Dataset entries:
----
(** ** Construction *)

(** C2 (amended): the constructor succeeds exactly when the constructor of
    the base contract [Ownable] accepts the initial owner and the five
    constraints hold -- token address non-zero, beneficiary non-zero,
    [duration > 0], [cliff_duration <= duration], [start_time] not before
    the current time -- and reverts otherwise; on success the five
    immutables are the supplied arguments, [released] is 0 and the owner is
    the one the base constructor recorded. *)
Theorem constructor_succeeds_iff
    (Ownable_constructor : address -> result address)
    (self block_timestamp _token_address _beneficiary : N)
    (_start_time _cliff_duration _duration _initial_owner : N) :
  (forall c,
     constructor Ownable_constructor self block_timestamp _token_address
       _beneficiary _start_time _cliff_duration _duration _initial_owner = Ok c
     <->
     exists owner,
       Ownable_constructor _initial_owner = Ok owner /\
       _token_address <> 0 /\ _beneficiary <> 0 /\
       0 < _duration /\ _cliff_duration <= _duration /\
       block_timestamp <= _start_time /\
       c = {| this := self; token := _token_address;
              beneficiary := _beneficiary; start_time := _start_time;
              cliff_duration := _cliff_duration; duration := _duration;
              released := 0; _owner := owner; _status := NOT_ENTERED |}) /\
  ((exists f,
      constructor Ownable_constructor self block_timestamp _token_address
        _beneficiary _start_time _cliff_duration _duration _initial_owner
      = Revert f)
   <->
   ~ (exists owner,
        Ownable_constructor _initial_owner = Ok owner /\
        _token_address <> 0 /\ _beneficiary <> 0 /\
        0 < _duration /\ _cliff_duration <= _duration /\
        block_timestamp <= _start_time)).
Proof.
  assert (Hok : forall c,
    constructor Ownable_constructor self block_timestamp _token_address
      _beneficiary _start_time _cliff_duration _duration _initial_owner = Ok c
    <->
    exists owner,
      Ownable_constructor _initial_owner = Ok owner /\
      _token_address <> 0 /\ _beneficiary <> 0 /\
      0 < _duration /\ _cliff_duration <= _duration /\
      block_timestamp <= _start_time /\
      c = {| this := self; token := _token_address;
             beneficiary := _beneficiary; start_time := _start_time;
             cliff_duration := _cliff_duration; duration := _duration;
             released := 0; _owner := owner; _status := NOT_ENTERED |}).
  { intros c. unfold constructor, require.
    destruct (Ownable_constructor _initial_owner) as [owner | f]; simpl.
    2: { split; [discriminate | intros (o & Habs & _); discriminate]. }
    destruct (N.eqb_spec _token_address 0) as [Ht | Ht]; simpl.
    { split; [discriminate | intros (o & _ & Hne & _); contradiction]. }
    destruct (N.eqb_spec _beneficiary 0) as [Hb | Hb]; simpl.
    { split; [discriminate | intros (o & _ & _ & Hne & _); contradiction]. }
    destruct (N.ltb_spec 0 _duration) as [Hd | Hd]; simpl.
    2: { split; [discriminate | intros (o & _ & _ & _ & Hlt & _); lia]. }
    destruct (N.leb_spec _cliff_duration _duration) as [Hc | Hc]; simpl.
    2: { split; [discriminate | intros (o & _ & _ & _ & _ & Hle & _); lia]. }
    destruct (N.leb_spec block_timestamp _start_time) as [Hs | Hs]; simpl.
    2: { split; [discriminate
               | intros (o & _ & _ & _ & _ & _ & Hle & _); lia]. }
    split.
    - intros [= <-]. exists owner. repeat split; assumption.
    - intros (o & [= <-] & _ & _ & _ & _ & _ & ->). reflexivity. }
  split; [exact Hok |].
  destruct (constructor Ownable_constructor self block_timestamp
              _token_address _beneficiary _start_time _cliff_duration
              _duration _initial_owner) as [c | f] eqn:Hrun.
  - split.
    + intros [f Habs]. discriminate.
    + intros Hnot. exfalso. apply Hnot.
      destruct (proj1 (Hok c) eq_refl)
        as (o & Ho & Ht & Hb & Hd & Hc & Hs & _).
      exists o. repeat split; assumption.
  - split.
    + intros _ (o & Ho & Ht & Hb & Hd & Hc & Hs).
      assert (Habs : @Revert TokenVesting f = Ok
                {| this := self; token := _token_address;
                   beneficiary := _beneficiary; start_time := _start_time;
                   cliff_duration := _cliff_duration; duration := _duration;
                   released := 0; _owner := o; _status := NOT_ENTERED |}).
      { apply Hok. exists o. repeat split; assumption. }
      discriminate.
    + intros _. exists f. reflexivity.
Qed.

(** ** The submit handler *)

Module FrontendFacts.
Import Frontend.

(** Reading the digits of a decimal numeral accumulates as [Pos.of_uint_acc]
    does. *)
Lemma parse_digits_acc (d : Decimal.uint) (p : positive) :
  parse_digits (NilEmpty.string_of_uint d) (Some (Npos p))
  = Some (Npos (Pos.of_uint_acc d p)).
Proof.
  revert p. induction d; intros p; simpl; [reflexivity | ..];
    rewrite <- IHd; f_equal; f_equal; lia.
Qed.

Lemma parse_digits_zero (d : Decimal.uint) :
  parse_digits (NilEmpty.string_of_uint d) (Some 0) = Some (N.of_uint d).
Proof.
  induction d; simpl; [reflexivity | exact IHd | ..];
    apply parse_digits_acc.
Qed.

Lemma parseInt10_uint (d : Decimal.uint) :
  d <> Decimal.Nil ->
  parseInt10 (NilEmpty.string_of_uint d) = Int (Z.of_N (N.of_uint d)).
Proof.
  destruct d; intros Hd; [contradiction | ..];
    unfold parseInt10; simpl NilEmpty.string_of_uint;
    unfold trim_start; fold trim_start;
    match goal with
    | |- context [is_white_space ?c] => change (is_white_space c) with false
    end;
    cbv iota beta; unfold parse_digits; fold parse_digits;
    match goal with
    | |- context [digit_value ?c] =>
        let v := eval vm_compute in (digit_value c) in
        change (digit_value c) with v
    end;
    cbv iota beta; simpl default; rewrite N.mul_0_r, N.add_0_l;
    rewrite ?parse_digits_zero, ?parse_digits_acc;
    rewrite Z.mul_1_l; reflexivity.
Qed.

(** [parseInt] reads back the number a decimal numeral was written from. *)
Lemma parseInt10_numeral (n : N) : parseInt10 (numeral n) = Int (Z.of_N n).
Proof.
  unfold numeral. rewrite parseInt10_uint.
  - rewrite DecimalN.Unsigned.of_to. reflexivity.
  - destruct n; [discriminate | apply DecimalPos.Unsigned.to_uint_nonnil].
Qed.

Section HandlerFacts.
Variable Date_getTime : string -> number.
Variable Date_now : Z.

(** C8: the payload names the template, [contract = "TokenVesting"], and
    its [params] map has exactly the six declared parameter names; the
    three addresses are the strings of the form, unchanged; [start_time] is
    the time of the entered date in seconds, [Math.floor(ms / 1000)] (the
    current time in seconds when no date is entered);
    [cliff_duration] and [duration] are [parseInt(s, 10)] of their fields.
    For a filled form -- a date the browser parses and durations written as
    decimal numerals of safe integers -- all three are integers, the
    durations being the numbers written. *)
Theorem handleSubmit_payload_spec (formData : VestingFormData) :
  contract (handleSubmit_payload Date_getTime Date_now formData)
  = "TokenVesting" /\
  dom (params (handleSubmit_payload Date_getTime Date_now formData))
  = {[ "token_address"; "beneficiary"; "start_time"; "cliff_duration";
       "duration"; "initial_owner" ]} /\
  params (handleSubmit_payload Date_getTime Date_now formData)
    !! "token_address" = Some (VString (tokenAddress formData)) /\
  params (handleSubmit_payload Date_getTime Date_now formData)
    !! "beneficiary" = Some (VString (beneficiaryAddress formData)) /\
  params (handleSubmit_payload Date_getTime Date_now formData)
    !! "initial_owner" = Some (VString (initialOwnerAddress formData)) /\
  params (handleSubmit_payload Date_getTime Date_now formData)
    !! "cliff_duration"
  = Some (VNumber (parseInt10 (cliffDurationSeconds formData))) /\
  params (handleSubmit_payload Date_getTime Date_now formData)
    !! "duration"
  = Some (VNumber (parseInt10 (totalVestingSeconds formData))) /\
  (startTime formData <> EmptyString ->
   params (handleSubmit_payload Date_getTime Date_now formData)
     !! "start_time"
   = Some (VNumber (unix_seconds (Date_getTime (startTime formData))))) /\
  (startTime formData = EmptyString ->
   params (handleSubmit_payload Date_getTime Date_now formData)
     !! "start_time"
   = Some (VNumber (Int (Date_now / 1000)))) /\
  (forall ms cliff total,
     filled Date_getTime formData ms cliff total ->
     params (handleSubmit_payload Date_getTime Date_now formData)
       !! "start_time" = Some (VNumber (Int (ms / 1000))) /\
     params (handleSubmit_payload Date_getTime Date_now formData)
       !! "cliff_duration" = Some (VNumber (Int (Z.of_N cliff))) /\
     params (handleSubmit_payload Date_getTime Date_now formData)
       !! "duration" = Some (VNumber (Int (Z.of_N total)))).
Proof.
  assert (Hstart : startTime formData <> EmptyString ->
    params (handleSubmit_payload Date_getTime Date_now formData)
      !! "start_time"
    = Some (VNumber (unix_seconds (Date_getTime (startTime formData))))).
  { intros Hne. unfold handleSubmit_payload. simpl params.
    rewrite lookup_insert_ne by discriminate.
    rewrite lookup_insert_ne by discriminate.
    rewrite lookup_insert_eq.
    destruct (String.eqb_spec (startTime formData) EmptyString); [contradiction |].
    reflexivity. }
  unfold handleSubmit_payload in *. simpl params in *.
  split; [reflexivity |].
  split; [rewrite !dom_insert_L, dom_empty_L; set_solver |].
  do 5 (split; [by simplify_map_eq |]).
  split; [exact Hstart |].
  split; [intros ->; by simplify_map_eq |].
  intros ms cliff total (Hne & Hms & Hcliff & _ & Htotal & _).
  rewrite (Hstart Hne), Hms.
  split; [reflexivity |].
  rewrite <- (parseInt10_numeral cliff), <- (parseInt10_numeral total).
  rewrite <- Hcliff, <- Htotal.
  split; by simplify_map_eq.
Qed.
----
● **ASSIGNMENT**
One stretch of the lines above is wanted, from the line that contains "- intros [= <-]." through the line that contains "Hd & Hc & Hs).". Output it exactly.

● **WORKED SOLUTION**
    - intros [= <-]. exists owner. repeat split; assumption.
    - intros (o & [= <-] & _ & _ & _ & _ & _ & ->). reflexivity. }
  split; [exact Hok |].
  destruct (constructor Ownable_constructor self block_timestamp
              _token_address _beneficiary _start_time _cliff_duration
              _duration _initial_owner) as [c | f] eqn:Hrun.
  - split.
    + intros [f Habs]. discriminate.
    + intros Hnot. exfalso. apply Hnot.
      destruct (proj1 (Hok c) eq_refl)
        as (o & Ho & Ht & Hb & Hd & Hc & Hs & _).
      exists o. repeat split; assumption.
  - split.
    + intros _ (o & Ho & Ht & Hb & Hd & Hc & Hs).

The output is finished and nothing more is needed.